ALCStudies Journal

Advanced Labor & Cultural Studies Web Site & Blog

Tag Archives: YouTube

Drawing from Experience

I teach language and write essays, scripts and fiction, so the narrative part of my brain gets a workout. As human beings we are wired for making sense of things through myths and stories. (See everything from The Odyssey to Aboriginal creation myths.) But sense-making through words has it’s limits. We now experience a daily cascade of messages ranging from talking heads on Youtube to news outlets who attempt to explain or comprehend the current convolution of events. At best these provide clarification and reassurance. At worst they scare and manipulate us. Many of the messages follow the same scripts – regardless of the fact that it’s obvious we need to revise them or create new ones.

Drawing for me provides a break from linearity and the compulsion to analyze and organize every of iota experience that literacy promotes, if not requires of us. Images exist for our hearts and brains to perceive and appreciate them as a whole. Like music, they resist reduction to discrete elements. Music is linear and spatial, happening over time and in an environment. But like all art, it creates an experience in our heart and soul, if we are open to it, that transcends our brain’s ability to analyze it.

In my travels, actual and virtual, when my brain feels overloaded, and I remember to take a sketch pad with me, I try to drop the analytical part and just see what’s in front of me. The following examples are from my travels in Latin America.

Above are a few informal examples from my time spent abroad in Latin America. Drawing provides another way of seeing the world. I’m not a professional artist. I’m not especially interested here in creating another commodity for what my friend Chris McGinnis calls the great productive machine of capitalism that turns everything we are and do now into a product. Rather, I’m interested in the process of apprehending the world through the unmediated visual act of seeing and the physical act of drawing. Virtual tools such as Zoom and Facebook have shown their use in allowing us to stay connected. The trade-off is that if we allow them to monopolize our experience, we miss being connected to the immanence of life and the world around us. — CDL

Is It Live, Memorex or Youtube?

Excellent article in the Irish Times about digital replication (streaming) of music and art vs. live performance and presentation.[1]

Woody Guthrie, troubadour of the American dustbowl in the 30s (who had a thing or two to say about labor, exploitation and music) observed “… electric fonagrafts an’ radeos an’ talkies has fixed it where you put a nickle in an’ one or two musicians entertains hundreds or thousends of people, an’ hole armies of well talented folks goes beggin.” [sic]

His complaint preceded Facebook and Youtube.
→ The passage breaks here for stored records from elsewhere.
(** * A model-to-calendar relay: Rocq model of the Python sources

    The repository consists of two Python modules:

    - [mcp_calendar_client.py]: class [CalendarMCPClient], the bridge to the
      remote calendar service (tool registry, [execute_tool], and the two
      convenience operations [create_calendar_event] and [list_events]);
    - [claude_mcp_integration.py]: class [ClaudeMCPIntegration] (the
      orchestrator: [_format_tools_for_claude], [process_request],
      [_handle_claude_response]) and class [CalendarAssistant]
      ([process_command]).

    The embedding is shallow.  Python dictionaries with string keys built by
    the code are finite maps ([gmap string Json]); the tool registry
    [self.tools], whose iteration order the code observes, is an
    insertion-ordered association list.  The two external collaborators
    (the language-model backend behind [self.client.messages.create] and the
    remote service behind [self.session.call_tool]) are functions stored in
    the objects that own them; they see the whole history of external calls,
    so their answers may depend on everything that happened before.  Every
    external call is recorded in a trace, which is how the statements below
    talk about "contacting the remote service" or "issuing a follow-up
    request".  Exceptions are explicit: a computation returns either a value
    or the raised exception, together with the trace.

    Console output ([print], [logger]) has no influence on any value the
    code computes and is left out. *)

From Stdlib Require Import Ascii String ZArith List.
From stdpp Require Import gmap strings list fin_maps.
(** X22 on the text ["now"]. *)
Lemma X22_parsed_time_not_after_now_witness :
  parseRelativeTime (λ s, s) (λ s, s) (Some "now") 1000000 = 1000000.
Proof.
  destruct (X22_parsed_time_not_after_now (λ s, s) (λ s, s) None 1000000)
    as (_ & _ & _ & H).
  apply H. reflexivity.
Defined.

(** X20 on ["2 months ago"], with a host that leaves the text as it is:
    two minutes before now. *)
Lemma X20_unit_is_one_letter_witness :
  parseRelativeTime (λ s, s) (λ s, s) (Some "2 months ago") 1000000
  = 1000000 - 2 * 60000.
Proof.
  destruct (X20_unit_is_one_letter (λ s, s) (λ s, s) "2 months ago" "2" "m" 1000000)
    as (_ & _ & _ & H); [done | reflexivity |].
  destruct H as [[E _]|[[_ H]|[[E _]|[[E _]|[[E _]|[E _]]]]]];
    [discriminate E | exact H | discriminate E ..].
Defined.

Lemma spanChars_app (f : Ascii.ascii → bool) (run rest : string) :
  spanChars f run = (run, ""%string) →
  (spanChars f rest).1 = ""%string →
  spanChars f (run +:+ rest) = (run, rest).
Proof.
  intros Hrun Hrest. induction run as [|c r IH].
  - change ("" +:+ rest)%string with rest.
    destruct rest as [|c r]; [done |]. cbn [spanChars] in *.
    destruct (f c); [cbn [fst] in Hrest; discriminate Hrest | done].
  - change (String c r +:+ rest)%string with (String c (r +:+ rest))%string.
    cbn [spanChars] in *. destruct (f c); [| done].
    injection Hrun as Hr1 Hr2. rewrite IH; [done |].
    by rewrite (surjective_pairing (spanChars f r)), Hr1, Hr2.
Qed.

Lemma spanChars_whole (f g : Ascii.ascii → bool) (s : string) :
  (∀ c, f c = true → g c = true) →
  spanChars f s = (s, ""%string) → spanChars g s = (s, ""%string).
Proof.
  intros Hfg. induction s as [|c r IH]; [done |]. cbn [spanChars].
  destruct (f c) eqn:E; [| done]. rewrite (Hfg c E).
  intros [= Hr1 Hr2]. rewrite IH; [done |].
  by rewrite (surjective_pairing (spanChars f r)), Hr1, Hr2.
Qed.

Lemma allDigits_span (s : string) :
  allDigits s = true → spanChars isDigit s = (s, ""%string).
Proof.
  induction s as [|c r IH]; [done |]. cbn [allDigits spanChars].
  intros H. apply andb_true_iff in H as [Hc Hr]. by rewrite Hc, (IH Hr).
Qed.

Lemma removeCommas_digits (s : string) :
  allDigits s = true → removeCommas s = s.
Proof.
  induction s as [|c r IH]; [done |]. cbn [allDigits removeCommas].
  intros H. apply andb_true_iff in H as [Hc Hr]. rewrite (IH Hr).
  unfold isDigit in Hc. apply andb_true_iff in Hc as [Hc _].
  apply Nat.leb_le in Hc.
  by destruct (Nat.eqb_spec (Ascii.nat_of_ascii c) 44); [lia |].
Qed.

Lemma removeCommas_app (a b : string) :
  removeCommas (a +:+ b) = (removeCommas a +:+ removeCommas b)%string.
Proof.
  induction a as [|c r IH]; [done |].
  change (String c r +:+ b)%string with (String c (r +:+ b))%string.
  cbn [removeCommas]. rewrite IH. by case_match.
Qed.

Lemma removeCommas_span_allDigits (s : string) :
  allDigits (removeCommas (spanChars isDigitOrComma s).1) = true.
Proof.
  induction s as [|c r IH]; [done |]. cbn [spanChars].
  destruct (isDigitOrComma c) eqn:E; [| done]. cbn [fst removeCommas].
  destruct (Nat.eqb_spec (Ascii.nat_of_ascii c) 44) as [Hc|Hc]; [done |].
  cbn [allDigits]. rewrite IH, andb_true_r.
  unfold isDigitOrComma in E. apply orb_true_iff in E as [E|E]; [done |].
  by apply Nat.eqb_eq in E.
Qed.

Lemma parseDigits_acc (s : string) (acc : Z) :
  parseDigits acc s = acc * 10 ^ Z.of_nat (String.length s) + parseDigits 0 s.
Proof.
  revert acc. induction s as [|c r IH]; intros acc; cbn [parseDigits String.length].
  - simpl. lia.
  - rewrite (IH (10 * acc + digitValue c)), (IH (10 * 0 + digitValue c)).
    rewrite Nat2Z.inj_succ, Z.pow_succ_r by lia. ring.
Qed.

Lemma parseDigits_app (a b : string) (acc : Z) :
  parseDigits acc (a +:+ b) = parseDigits (parseDigits acc a) b.
Proof.
  revert acc. induction a as [|c r IH]; intros acc; [done |].
  change (String c r +:+ b)%string with (String c (r +:+ b))%string.
  cbn [parseDigits]. apply IH.
Qed.

(** X23.  The count read from a label is never negative, and it is 0
    when the label is missing, empty or does not start with a digit. *)
Theorem X23_count_is_natural (ariaLabel : option string) :
  0 ≤ extractCountFromAriaLabel ariaLabel ∧
  extractCountFromAriaLabel None = 0 ∧
  extractCountFromAriaLabel (Some "") = 0 ∧
  ∀ c r, isDigit c = false → extractCountFromAriaLabel (Some (String c r)) = 0.
Proof.
  split_and!; try done.
  - destruct ariaLabel as [[|c r]|]; try done. unfold extractCountFromAriaLabel.
    destruct (isDigit c); [| done].
    apply parseDigits_nonneg; [apply removeCommas_span_allDigits | done].
  - intros c r Hc. unfold extractCountFromAriaLabel. by rewrite Hc.
Qed.

(** X23 on a label that starts with a letter. *)
Lemma X23_count_is_natural_witness :
  extractCountFromAriaLabel (Some "Reply") = 0.
Proof.
  destruct (X23_count_is_natural None) as (_ & _ & _ & H).
  apply (H (Ascii.ascii_of_nat 82) "eply"%string). reflexivity.
Defined.

Lemma string_app_assoc (a b c : string) :
  ((a +:+ b) +:+ c = a +:+ (b +:+ c))%string.
Proof.
  induction a as [|x r IH]; [done |].
  change ((String x r +:+ b) +:+ c)%string with (String x ((r +:+ b) +:+ c))%string.
  by rewrite IH.
Qed.

Lemma spanChars_whole_app (f : Ascii.ascii → bool) (a b : string) :
  spanChars f a = (a, ""%string) → spanChars f b = (b, ""%string) →
  spanChars f (a +:+ b) = (a +:+ b, "")%string.
Proof.
  intros Ha Hb. induction a as [|c r IH]; [done |].
  change (String c r +:+ b)%string with (String c (r +:+ b))%string.
  cbn [spanChars] in *. destruct (f c); [| done].
  injection Ha as Hr1 Hr2. rewrite IH; [done |].
  by rewrite (surjective_pairing (spanChars f r)), Hr1, Hr2.
Qed.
The dilemma now as then is how to reward and support those who honor their artistic muse when the prevailing commercial and consumer trend is to turn her solely into a commodity, if not a whore. Our organization (ALCStudies.org) promotes live spoken-word and musical events (e.g., live radio and lectures). We believe the Web can digitize and duplicate the simulacra[2], but never replace the immanence (and sacredness) of connecting human beings through the gift of live art, including music, dance and the spoken-word. People hunger for that experience still, which is as old as civilization. The Gaelic and Celtic cultures gave us some of the greatest examples. Just ask Ossian (or at least James Macpherson) ; – ).

Speaking of exploitation, see an article on emotional labor at FastCompany.com

— DA


[1] *Memorex, orginator of a famous casette tape television commercial featuring singer Ella Fitzgerald, filed for bankruptcy in 1996.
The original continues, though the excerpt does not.